Harvard Management Company, Inc.
- Company type: Private
- Industry: Investment management
- Founded: 1974
- Headquarters: Boston, Massachusetts, U.S., U.S.
- Key people: N.P. "Narv" Narvekar (CEO) Sanjeev Daga (COO)
- AUM: US$56.9 billion (FY 2025)
- Owner: Harvard University
- Website: www.harvard.edu www.hmc.harvard.edu

= Harvard University endowment =

American investment management company

The Harvard University endowment, valued at $56.9 billion as of 30 June 2025, is the largest academic endowment in the world. Its value increased in fiscal year 2024, ending the year with its largest sum in history. Along with Harvard's pension assets, working capital, and non-cash gifts, the endowment is managed by Harvard Management Company, Inc. (HMC), a Harvard-owned investment management company.

==Harvard Management Company==

HMC employs financial professionals to manage the approximately 14,000 funds that constitute the endowment. HMC is a 501(c)(3) non-profit entity exempt from federal income taxation and led by a management team of N.P. "Narv" Narvekar (chief executive officer), Rick Slocum (chief investment officer), and Sanjeev Daga (chief operating officer).

=== Management history ===
Jack Meyer managed HMC from 1990 to September 30, 2005, beginning with an endowment worth $4.8 billion and ending with a value of $25.9 billion (including new contributions). During the last decade of his tenure, the endowment earned an annualized return of 15.9%. In part after compensation disagreements, a number of HMC managers including Meyer himself left to form their own investment management firms. Bloomberg in 2011 reviewed a group of the resultant firms—Adage Capital Management LP, Charlesbank Capital Partners LLC, Convexity Capital Management LP (Meyer's), Highfields Capital Management LP and Regiment Capital Advisors LLC—which at that time between them managed $43 billion in assets.

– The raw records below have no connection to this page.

Lemma verdict_greedy drafts : forall ctx,
  follows_greedy ctx drafts (verdict (greedy_steps drafts (take (length drafts) (logits_along ctx drafts))) (Z.of_nat (row_argmax (next (ctx ++ (Z.of_nat <$> drafts)))))).
Proof.
  induction drafts as [|d drafts IH]; intros ctx.
  - unfold follows_greedy. cbn. rewrite app_nil_r. split; [done|]. split; [lia|]. split; [done|by left].
  - rewrite logits_along_cons. change (length (d :: drafts)) with (S (length drafts)). cbn [take]. rewrite greedy_verdict_cons. set (t := Z.of_nat (row_argmax (next ctx))).
    destruct (Z.eqb_spec (Z.of_nat d) t) as [Ed|Hne].
    + specialize (IH (ctx ++ [Z.of_nat d])). assert (Eb : ctx ++ (Z.of_nat <$> d :: drafts) = (ctx ++ [Z.of_nat d]) ++ (Z.of_nat <$> drafts)) by (by rewrite <-app_assoc).
      rewrite Eb. revert IH. generalize (verdict (greedy_steps drafts (take (length drafts) (logits_along (ctx ++ [Z.of_nat d]) drafts))) (Z.of_nat (row_argmax (next ((ctx ++ [Z.of_nat d]) ++ (Z.of_nat <$> drafts)))))).
      intros toks (I1 & I2 & I3 & I4). unfold follows_greedy. change (length (t :: toks)) with (S (length toks)). replace (S (length toks) - 1) with (length toks) by lia. split; [|split; [|split]].
      * cbn [greedy_decode]. fold t. rewrite <-Ed. f_equal. exact I1.
      * cbn [length]. lia.
      * destruct (length toks) as [|n] eqn:En; [lia|]. replace (S n - 1) with n in I3 by lia. cbn [take fmap list_fmap]. f_equal; [done|exact I3].
      * destruct I4 as [->|I4]; [by left|right]. destruct (length toks) as [|n] eqn:En; [lia|]. replace (S n - 1) with n in I4 by lia. exact I4.
    + unfold follows_greedy. cbn. fold t. split; [done|]. split; [lia|]. split; [done|]. right. intros E0. injection E0 as E0. done.
Qed.
End Greedy.

(** ** A step of greedy requests *)

Record Guess := {
  gs_context : list Z;        (* the tokens whose logits come first, up to the last one sampled *)
  gs_tokens : list Z;         (* the scheduled tokens of the step *)
  gs_drafts : list nat;
}.

(** Greedy requests without masks, biases and penalties. *)
Record plain (md : SamplingMetadata) : Prop := {
  pl_greedy : m_all_greedy md = true /\ m_all_random md = false;
  pl_mask : m_allowed_token_ids_mask md = None;
  pl_bad : m_bad_words_token_ids md = ∅;
  pl_bias : Forall (fun b => b = None) (m_logit_bias md);
  pl_min : m_min_tokens md = ∅;
  pl_penalties : m_no_penalties md = true;
}.

Section Step.
Context `{T : Torch} `{!TorchLaws T} `{TR : TorchRows} `{!TorchRowsLaws TR} `{K : Kernels} {HK : KernelsLaws} `{NP : NumPy} `{!NumPyLaws NP}.
Context (vocab : nat) (next : list Z -> list float) (md : SamplingMetadata) (past : list (list Z)).

Lemma no_bias (bias : list (option (gmap Z Q))) t : Forall (fun b => b = None) bias -> apply_logits_bias vocab bias t = Ok t.
Proof using.
  intros H. unfold apply_logits_bias. enough (Hk : forall f : nat -> nat, foldM (fun t '(i, lb) => match lb with
      | Some lb => if bool_decide (lb = ∅) then Ok t else update_row i (fun row => foldM (add_bias vocab) row (map_to_list lb)) t | None => Ok t end) t
      (imap (fun i b => (f i, b)) bias) = Ok t) by exact (Hk (fun i => i)).
  induction H as [|b bias -> H IH]; intros f; cbn [imap foldM]; [done|]. cbn [mbind result_bind]. apply (IH (f ∘ S)).
Qed.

The university hired Mohamed El-Erian to succeed Meyer as HMC's next president and CEO. He came from the bond trading company PIMCO and pledged to "rebuild and reinvent" the company. He announced his leaving September 12, 2007, to return to PIMCO after guiding the endowment to a one-year return of 23%.

Jane Mendillo was named the new head of HMC, effective July 1, 2008. She had been Wellesley College’s chief investment officer since 2002. Prior to that, she served as vice president for external management at HMC. A 1984 graduate of Yale University followed by an MBA from Yale School of Management, Mendillo first joined HMC as an equities analyst in 1987. Her tenure was largely shaped by the Great Recession, with a cash squeeze in University operation and endowment performance, a shrinkage of endowment asset value, and errant interest rate, financial derivatives and leveraged positions, according to a Feb. 2009 news report. Staff of HMC was trimmed 25%, or by about 50 people, in line with shrinkage of about $8 billion (about 22%). A source for the report said that some of the positions in the endowment which had to be liquidated were in hedge funds run by Meyer's Convexity Capital and Seth Klarman's Baupost Group.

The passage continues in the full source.